Just pointing out that your data has a pretty clear confounder. “Wfh” and “wfh during the initial stages of a global pandemic” are very different things.
This isn’t about “single” employee dependency though, companies are seeing significant attrition due to these policies. There’s no way to know this is safe and it’s probably hard to estimate costs.
Even in an ideal configuration where your employees are basically redundant raid drives (and yes you need to pay a lot for this redundancy which I doubt most employers do), you generally don’t want to lost too many at once, and even if you survive you still have high costs associated with replacement (training, hiring, fit, etc)
It might still be the best long term decision in some cases, but man, you better be making this decision based on more than a hunch.

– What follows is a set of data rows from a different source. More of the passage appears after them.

Record SecretSync : Type := {
  receivers : gmap string (list SecretReceiver)
}.

(** [AgentOpts]; the logger fields are left out, log calls appear in the
    trace. *)
Record AgentOpts : Type := { configFile : string }.

Definition AgentOptFunc : Type := AgentOpts -> AgentOpts.

(** The vault client types the agent holds. *)
Record SecretAuth : Type := {
  ClientToken : string;
  LeaseDuration : Z
}.

Record Secret : Type := {
  Data : gmap string value;
  Auth : option SecretAuth
}.

Record Client : Type := {
  Address : string;
  Token : string
}.

Inductive AuthHandle : Type :=
| AppRoleAuth (roleID secretID : string)
| LDAPAuth (username password : string)
| UserpassAuth (username password : string).

Record RenewOutput : Type := { RenewedSecret : option Secret }.

(** Pointer fields are options: [None] is the nil pointer. *)
Record Agent : Type := {
  opts : AgentOpts;
  cfg : option config;
  client : option Client;
  secret : option Secret;
  secretSync : SecretSync
}.

Definition set_opts (a : Agent) (o : AgentOpts) : Agent :=
  {| opts := o; cfg := cfg a; client := client a; secret := secret a;
     secretSync := secretSync a |}.
Definition set_cfg (a : Agent) (c : option config) : Agent :=
  {| opts := opts a; cfg := c; client := client a; secret := secret a;
     secretSync := secretSync a |}.
Definition set_client (a : Agent) (c : option Client) : Agent :=
  {| opts := opts a; cfg := cfg a; client := c; secret := secret a;
     secretSync := secretSync a |}.
Definition set_secret (a : Agent) (s : option Secret) : Agent :=
  {| opts := opts a; cfg := cfg a; client := client a; secret := s;
     secretSync := secretSync a |}.
Definition set_receivers (a : Agent) (m : gmap string (list SecretReceiver))
  : Agent :=
  {| opts := opts a; cfg := cfg a; client := client a; secret := secret a;
     secretSync := {| receivers := m |} |}.

(* ===================================================================== *)
(** ** Observable events *)
(* ===================================================================== *)

Inductive Goroutine : Type :=
| GoRenewAuthToken
| GoRenewSecrets
| GoWatcherStart.

Inductive Event : Type :=
| EvLog (level fn detail : string)
| EvStat (filename : string)
| EvDecodeFile (filename : string)
| EvNewClient (address : string)
| EvNewAuth (method user : string)
| EvLogin (method : string)
| EvTokenID
| EvSetToken (token : string)
| EvRead (path : string)
| EvUpdateSecret (r : SecretReceiver) (id fieldName : string) (v : value)
| EvWgAdd (n : Z)
| EvWgDone
| EvGo (g : Goroutine)
| EvNewWatcher
| EvWatcherStop
| EvNewTimer (d : Z)
| EvTimerC
| EvTimerReset (d : Z)
| EvCtxDone
| EvWatcherDone
| EvWatcherRenew.
(** X15. A valid verdict is never given without the checks: when [validate]
    returns [isValid = true], the token decoded and declares an algorithm, a
    key was resolved and is the cache entry under the token's [kid],
    [verify] was called on the token with that key's material and the pinned
    options and returned without throwing, the payload's [tid] is the
    configured tenant, and the application and scope rules accept the
    payload; and the result has no message. *)
Theorem valid_verdict_sound (ext : Externals) (token : string)
    (s s' : State) (result : AzureAdTokenValidationResult) :
  validate ext token s = (Return result, s') →
  isValid result = true →
  validationMessage result = None
  ∧ ∃ jwt publicKey s0 s1 k declared,
      ensureMetadata ext s = (Return tt, s0)
      ∧ jwt_decode ext token = Some jwt
      ∧ getPublicKey ext jwt s0 = (Return (Some publicKey), s1)
      ∧ header_kid (header jwt) = Some k
      ∧ cache s' !! k = Some publicKey
      ∧ alg (header jwt) = Some declared
      ∧ jwt_verify ext (trace s1) token
          (secretOrPublicKey declared publicKey)
          (verifyOptionsOf (this s) declared) = None
      ∧ EvVerify token (secretOrPublicKey declared publicKey)
          (verifyOptionsOf (this s) declared) ∈ trace s'
      ∧ (∃ t, t ≠ EmptyString ∧ tid (payload jwt) = Some t
              ∧ tenantId (options (this s)) = Some t)
      ∧ rule_validate
          (applicationRule (allowedApplicationIds (options (this s))))
          (payload jwt) = true
      ∧ rule_validate (scopesRule (requiredScopes (options (this s))))
          (payload jwt) = true.
Proof.
  rewrite validate_unfold.
  destruct (ensureMetadata ext s) as [[[]|e] s0] eqn:Hmeta; [|done].
  destruct (jwt_decode ext token) as [jwt|]; [|by intros [= <- <-]].
  destruct (getPublicKey ext jwt s0) as [[[publicKey|]|e] s1] eqn:Hkey;
    [|by intros [= <- <-]|done].
  pose proof Hmeta as (_ & Hopts0 & _)%ensureMetadata_step.
  pose proof Hkey as (Hthis1 & _)%getPublicKey_step.
  pose proof Hkey as (k & Hk & _ & Hcached)%getPublicKey_resolved.
  destruct (alg (header jwt)) as [declared|] eqn:Halg; [|done].
  assert (verifyOptionsOf (this s1) declared
          = verifyOptionsOf (this s) declared) as Hvo.
  { unfold verifyOptionsOf. by rewrite Hthis1, Hopts0. }
  cbv zeta. rewrite Hvo, Hthis1, Hopts0.
  destruct (jwt_verify ext _ _ _ _) as [error|] eqn:Hverify.
  { by destruct (instanceofJsonWebTokenError error); intros [= <- <-]. }
  destruct (sv_isValid _) eqn:Hvalid; [|by intros [= <- <-]].
  apply validateAdditionalClaims_valid in Hvalid
    as (Htenant%tenantRule_true & Happ & Hscopes).
  intros [= <- <-] _. split; [reflexivity|].
  exists jwt, publicKey, s0, s1, k, declared.
  split; [done|]. split; [done|]. split; [done|].
  split; [exact Hk|]. split; [exact Hcached|]. split; [exact Halg|].
  split; [exact Hverify|].
  split; [cbn [trace]; apply elem_of_app; right; by left|].
  split; [exact Htenant|]. split; [exact Happ|exact Hscopes].
Qed.
(** * ukat: voxel-wise T2 fitting and B0 field-map estimation

    A shallow embedding of [ukat/mapping/t2.py], [ukat/mapping/b0.py] and
    [methods/tools.py].

    Conventions of the embedding.
    - A numpy [float64] is a primitive binary64 [float]; every arithmetic
      operation of the source is the IEEE operation on [float], in the
      order Python evaluates it.
    - An n-dimensional array is given in flattened (C) order.  The spatial
      shape is carried along by numpy but never inspected by the code under
      study except through [np.prod]; [reshape], [flatten] and [squeeze]
      are views of the same flat data.
    - A raised Python exception is a value [Raise e] of the type [res].
    - The only object mutated while shared with the caller is the mask of
      [T2.__init__]; boolean arrays therefore live in a store [heap] and
      are passed by reference ([loc]). *)

From Stdlib Require Import Floats ZArith.
From stdpp Require Import base option list gmap strings.

Local Open Scope float_scope.

(** ** Python exceptions and fallible results *)

Inductive exn : Set :=
  | AssertionError
  | TypeError
  | ValueError
  | IndexError
  | RuntimeError
  | MaskError.

Inductive res (A : Type) : Type :=
  | Ok (a : A)
  | Raise (e : exn).
Arguments Ok {A} a.
Arguments Raise {A} e.

#[global] Instance res_ret : MRet res := fun _ a => Ok a.
#[global] Instance res_bind : MBind res := fun _ _ k m =>
  match m with
  | Ok a => k a
  | Raise e => Raise e
  end.

(** ** numpy helpers on flat [float64] arrays *)

(** [np.pi], [3.2], [0.001] and [np.finfo(float).tiny] as the doubles
    Python reads them. *)
Definition np_pi : float := 0x1.921fb54442d18p+1.
Definition margin : float := 0x1.999999999999ap+1.
Definition milli : float := 0x1.0624dd2f1a9fcp-10.
Definition np_tiny : float := 0x1p-1022.

(** [np.maximum]/[np.minimum] of two doubles: a NaN operand wins. *)
Definition fmax (x y : float) : float :=
  if is_nan x then x else if is_nan y then y else if x <? y then y else x.
Definition fmin (x y : float) : float :=
  if is_nan x then x else if is_nan y then y else if y <? x then y else x.

(** [np.amax]/[np.amin] over the whole array; a zero-size array has no
    identity for the reduction and numpy raises [ValueError]. *)
Definition np_amax (a : list float) : res float :=
  match a with
  | [] => Raise ValueError
  | x :: xs => Ok (foldl fmax x xs)
  end.
Definition np_amin (a : list float) : res float :=
  match a with
  | [] => Raise ValueError
  | x :: xs => Ok (foldl fmin x xs)
  end.

(** [np.sum] along the last axis: the additions of the row's entries. *)
Definition np_sum (row : list float) : float := foldl add 0 row.

(** ** [methods/tools.py] *)

(** [convert_to_pi_range].  The arrays [pi_array], [min_array] and
    [max_array] are constant arrays [c * np.ones(shape)], so their entry
    at every position is [c * 1.0]. *)
Definition convert_to_pi_range (pixel_array : list float)
  : res (list float) :=
  mx ← np_amax pixel_array ;
  if margin <? mx then
    mn ← np_amin pixel_array ;
    if mn <? - margin then
      let pi_entry := np_pi * 1 in
      let min_entry := mn * 1 in
      let max_entry := mx * 1 in
      Ok (map (fun x => 2 * pi_entry * (x - min_entry)
                          / (max_entry - min_entry) - pi_entry)
              pixel_array)
    else Ok pixel_array
  else Ok pixel_array.

(** ** The store of boolean arrays

    A numpy array handed to a constructor is shared with the caller: the
    argument is a reference into the store. *)

Abbreviation loc := positive.
Abbreviation heap := (gmap positive (list bool)).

Are they showing some sign of regretting the loss, or operating on the premise that the good workers are in the office and the problem children are going away? If it’s the latter, then talent is fungible and they’ll just find more.
I think part of the problem is that it's hard to measure the productivity of individual workers and even harder to link that to specific outcomes.
Thus if all the best workers are replaced and now we have higher system failures, more bugs, and slower project releases, then management can choose to believe that those problems are unrelated to the decision that caused people to leave.
Only the lowest members of the team understand the loss in real terms... and who wants their thoughts and opinions on things?
There's a definite internal disagreement over how to see it. A lot of managers are highly extraverted and will justify any cost to the business if it lets them work in the environment they prefer. Others had looked at productivity and seen it increase over the same time period. In my opinion the former group won a Pyrrhic victory but the war is still ongoing.
In each of those cases, the ones who are most fearful for their jobs are often the least competent who know they'll have a hard time getting a new job. The highest skilled folks have no problem walking away because they know they can get another job in no time.
I guess it's the management delusion that each employee is fungible and can be replaced with a new employee without any loss of productivity.